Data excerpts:
---*---

(** ** Identities *)

(** A call returns a student record only when it is [enrollStudent]; the
    counter then moves on by one, and the record carries the counter's value
    when the argument has no [id] of its own.  Every other call leaves the
    counter alone. *)
Lemma call_student_counter (c : Call) (u : UniversityManagementSystem) :
  match fst (call c u) with
  | Returned (VStudent s) =>
      nextStudentId (snd (call c u)) = nextStudentId u + 1 /\
      (plain_call c -> Student.id s = nextStudentId u)
  | _ => nextStudentId (snd (call c u)) = nextStudentId u
  end.
Proof.
  destruct c as [d|d|sid cid|sid cid g now|sid st|f|sid|f sem|sid|f];
    try reflexivity.
  - split; [reflexivity|]. simpl. intros ->. reflexivity.
  - rewrite call_RegisterForCourse, registerForCourse_eq.
    destruct (the_student u sid); [|reflexivity].
    destruct (the_course u cid); [|reflexivity].
    destruct (_ >=? _); [reflexivity|].
    destruct (Faculty_eqb _ _); reflexivity.
  - rewrite call_SetGrade, setGrade_eq.
    destruct (existsb _ _); [|reflexivity].
    destruct (the_course u cid); reflexivity.
  - rewrite call_UpdateStudentStatus, updateStudentStatus_eq.
    destruct (the_student u sid); [|reflexivity].
    destruct (_ && _); reflexivity.
Qed.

---*---

WHAT TO DO:
What lines above contain the word "record"? Return each such line.

EXERCISE SOLUTION:
(** A call returns a student record only when it is [enrollStudent]; the
    counter then moves on by one, and the record carries the counter's value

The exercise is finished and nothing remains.